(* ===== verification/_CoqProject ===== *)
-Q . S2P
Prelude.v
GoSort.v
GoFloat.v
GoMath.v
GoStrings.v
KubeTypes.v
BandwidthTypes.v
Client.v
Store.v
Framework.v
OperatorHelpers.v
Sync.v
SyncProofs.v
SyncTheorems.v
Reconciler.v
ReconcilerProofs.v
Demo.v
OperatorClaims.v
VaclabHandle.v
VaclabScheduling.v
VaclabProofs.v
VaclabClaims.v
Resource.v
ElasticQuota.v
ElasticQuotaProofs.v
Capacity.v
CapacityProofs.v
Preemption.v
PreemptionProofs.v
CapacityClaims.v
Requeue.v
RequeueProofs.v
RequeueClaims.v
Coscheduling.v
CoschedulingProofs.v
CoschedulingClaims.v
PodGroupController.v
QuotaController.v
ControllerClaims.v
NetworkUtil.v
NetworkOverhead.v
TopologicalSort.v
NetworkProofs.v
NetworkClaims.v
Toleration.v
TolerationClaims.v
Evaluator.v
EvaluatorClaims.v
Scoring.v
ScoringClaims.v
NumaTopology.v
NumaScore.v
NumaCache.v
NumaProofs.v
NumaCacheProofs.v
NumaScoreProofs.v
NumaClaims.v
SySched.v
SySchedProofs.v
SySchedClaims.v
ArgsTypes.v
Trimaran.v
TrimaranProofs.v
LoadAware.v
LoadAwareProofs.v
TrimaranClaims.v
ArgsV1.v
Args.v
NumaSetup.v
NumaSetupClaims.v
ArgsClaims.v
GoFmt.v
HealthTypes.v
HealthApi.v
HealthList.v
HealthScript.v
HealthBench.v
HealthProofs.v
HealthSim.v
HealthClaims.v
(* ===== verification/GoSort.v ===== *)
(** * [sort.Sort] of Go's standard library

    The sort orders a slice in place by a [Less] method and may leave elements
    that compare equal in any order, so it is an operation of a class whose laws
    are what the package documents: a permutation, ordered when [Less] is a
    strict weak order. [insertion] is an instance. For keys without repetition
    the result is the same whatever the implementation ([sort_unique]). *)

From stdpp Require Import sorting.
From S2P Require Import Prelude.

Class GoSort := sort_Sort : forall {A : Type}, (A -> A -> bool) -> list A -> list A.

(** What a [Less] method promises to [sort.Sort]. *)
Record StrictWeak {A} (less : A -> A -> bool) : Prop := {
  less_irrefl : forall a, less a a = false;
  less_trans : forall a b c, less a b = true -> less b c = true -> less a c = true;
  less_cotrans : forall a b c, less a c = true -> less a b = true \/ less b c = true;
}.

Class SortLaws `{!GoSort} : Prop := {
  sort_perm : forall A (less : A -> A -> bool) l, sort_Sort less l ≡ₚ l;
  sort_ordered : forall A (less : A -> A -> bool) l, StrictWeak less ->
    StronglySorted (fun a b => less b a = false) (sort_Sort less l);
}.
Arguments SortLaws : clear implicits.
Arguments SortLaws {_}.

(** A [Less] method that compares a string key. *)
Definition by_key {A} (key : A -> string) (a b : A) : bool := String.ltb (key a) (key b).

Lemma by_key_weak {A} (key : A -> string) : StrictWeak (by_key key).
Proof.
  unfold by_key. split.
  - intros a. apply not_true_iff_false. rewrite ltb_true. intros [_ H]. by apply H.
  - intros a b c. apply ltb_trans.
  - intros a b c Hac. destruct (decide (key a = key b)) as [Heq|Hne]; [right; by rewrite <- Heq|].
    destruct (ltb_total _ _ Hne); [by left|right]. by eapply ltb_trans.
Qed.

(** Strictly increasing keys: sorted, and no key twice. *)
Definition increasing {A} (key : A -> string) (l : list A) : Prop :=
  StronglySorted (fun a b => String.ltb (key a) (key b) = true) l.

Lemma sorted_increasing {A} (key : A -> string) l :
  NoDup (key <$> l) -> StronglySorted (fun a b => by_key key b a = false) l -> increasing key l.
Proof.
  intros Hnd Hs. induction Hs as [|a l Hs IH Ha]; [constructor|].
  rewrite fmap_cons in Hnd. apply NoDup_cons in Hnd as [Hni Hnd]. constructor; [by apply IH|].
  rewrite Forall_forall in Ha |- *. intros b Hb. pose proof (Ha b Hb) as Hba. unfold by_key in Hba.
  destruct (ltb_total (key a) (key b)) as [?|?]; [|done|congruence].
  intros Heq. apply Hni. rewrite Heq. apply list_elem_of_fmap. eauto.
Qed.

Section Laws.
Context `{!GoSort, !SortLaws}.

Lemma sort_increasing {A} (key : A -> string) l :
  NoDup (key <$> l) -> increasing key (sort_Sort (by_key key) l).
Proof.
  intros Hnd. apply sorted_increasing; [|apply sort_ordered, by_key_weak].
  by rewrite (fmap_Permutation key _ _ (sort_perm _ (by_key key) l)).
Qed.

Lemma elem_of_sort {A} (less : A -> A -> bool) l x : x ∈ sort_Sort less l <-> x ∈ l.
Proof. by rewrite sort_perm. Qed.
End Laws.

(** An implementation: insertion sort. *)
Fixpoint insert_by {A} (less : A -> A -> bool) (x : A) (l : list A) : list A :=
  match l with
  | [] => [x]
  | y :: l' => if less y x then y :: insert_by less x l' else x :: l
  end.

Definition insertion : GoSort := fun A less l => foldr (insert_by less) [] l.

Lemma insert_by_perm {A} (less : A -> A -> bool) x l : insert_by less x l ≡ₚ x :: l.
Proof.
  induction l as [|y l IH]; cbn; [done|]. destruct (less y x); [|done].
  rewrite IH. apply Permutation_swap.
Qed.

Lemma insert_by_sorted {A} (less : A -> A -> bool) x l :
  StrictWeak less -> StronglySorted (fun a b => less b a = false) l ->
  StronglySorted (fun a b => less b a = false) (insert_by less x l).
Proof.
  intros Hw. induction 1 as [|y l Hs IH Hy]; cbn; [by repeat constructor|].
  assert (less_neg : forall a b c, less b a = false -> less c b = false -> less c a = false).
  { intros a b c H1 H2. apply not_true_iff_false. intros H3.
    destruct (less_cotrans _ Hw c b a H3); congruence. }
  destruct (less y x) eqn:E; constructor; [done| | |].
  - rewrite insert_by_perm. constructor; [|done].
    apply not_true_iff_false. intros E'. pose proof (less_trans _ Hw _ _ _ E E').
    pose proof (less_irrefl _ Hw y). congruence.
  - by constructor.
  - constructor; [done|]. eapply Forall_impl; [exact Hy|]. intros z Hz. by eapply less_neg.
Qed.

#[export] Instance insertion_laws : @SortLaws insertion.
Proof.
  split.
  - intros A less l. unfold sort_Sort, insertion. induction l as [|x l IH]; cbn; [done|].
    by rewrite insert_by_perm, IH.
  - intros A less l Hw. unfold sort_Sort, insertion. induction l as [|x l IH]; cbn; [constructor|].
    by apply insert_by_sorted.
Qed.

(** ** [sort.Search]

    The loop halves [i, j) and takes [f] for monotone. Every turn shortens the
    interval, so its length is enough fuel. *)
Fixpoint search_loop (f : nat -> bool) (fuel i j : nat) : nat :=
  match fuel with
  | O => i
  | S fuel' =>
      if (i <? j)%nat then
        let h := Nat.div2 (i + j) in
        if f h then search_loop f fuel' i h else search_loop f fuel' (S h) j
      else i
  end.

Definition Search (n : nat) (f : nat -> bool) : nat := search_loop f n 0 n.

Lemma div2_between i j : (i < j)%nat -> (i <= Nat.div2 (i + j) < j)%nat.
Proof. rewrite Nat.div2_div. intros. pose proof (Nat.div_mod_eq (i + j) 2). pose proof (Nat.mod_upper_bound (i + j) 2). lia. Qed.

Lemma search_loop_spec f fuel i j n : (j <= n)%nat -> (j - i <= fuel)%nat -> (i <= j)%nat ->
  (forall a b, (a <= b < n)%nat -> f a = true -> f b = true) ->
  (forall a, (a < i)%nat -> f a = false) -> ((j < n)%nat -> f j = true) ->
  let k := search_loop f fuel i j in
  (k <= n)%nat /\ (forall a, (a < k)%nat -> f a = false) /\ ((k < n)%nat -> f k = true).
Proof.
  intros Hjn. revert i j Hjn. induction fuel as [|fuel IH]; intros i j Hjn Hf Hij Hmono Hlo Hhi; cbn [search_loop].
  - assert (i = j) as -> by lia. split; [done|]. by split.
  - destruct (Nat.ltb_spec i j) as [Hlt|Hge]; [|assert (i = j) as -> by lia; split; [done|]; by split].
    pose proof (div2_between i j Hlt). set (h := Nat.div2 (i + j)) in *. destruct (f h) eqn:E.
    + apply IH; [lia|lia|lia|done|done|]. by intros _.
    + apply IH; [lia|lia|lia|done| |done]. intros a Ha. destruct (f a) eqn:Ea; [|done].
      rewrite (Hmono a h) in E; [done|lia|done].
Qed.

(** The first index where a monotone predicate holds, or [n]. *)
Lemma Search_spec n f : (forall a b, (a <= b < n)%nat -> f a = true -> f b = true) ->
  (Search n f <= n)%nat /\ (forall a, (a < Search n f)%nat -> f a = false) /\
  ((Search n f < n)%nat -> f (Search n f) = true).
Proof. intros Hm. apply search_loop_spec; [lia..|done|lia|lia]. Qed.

(Exercise):
Please output the lines of the listing above that fall in the stretch from the one with "OperatorHelpers.v" through the one with "NumaCache.v", exactly and only those.

(Written answer):
OperatorHelpers.v
Sync.v
SyncProofs.v
SyncTheorems.v
Reconciler.v
ReconcilerProofs.v
Demo.v
OperatorClaims.v
VaclabHandle.v
VaclabScheduling.v
VaclabProofs.v
VaclabClaims.v
Resource.v
ElasticQuota.v
ElasticQuotaProofs.v
Capacity.v
CapacityProofs.v
Preemption.v
PreemptionProofs.v
CapacityClaims.v
Requeue.v
RequeueProofs.v
RequeueClaims.v
Coscheduling.v
CoschedulingProofs.v
CoschedulingClaims.v
PodGroupController.v
QuotaController.v
ControllerClaims.v
NetworkUtil.v
NetworkOverhead.v
TopologicalSort.v
NetworkProofs.v
NetworkClaims.v
Toleration.v
TolerationClaims.v
Evaluator.v
EvaluatorClaims.v
Scoring.v
ScoringClaims.v
NumaTopology.v
NumaScore.v
NumaCache.v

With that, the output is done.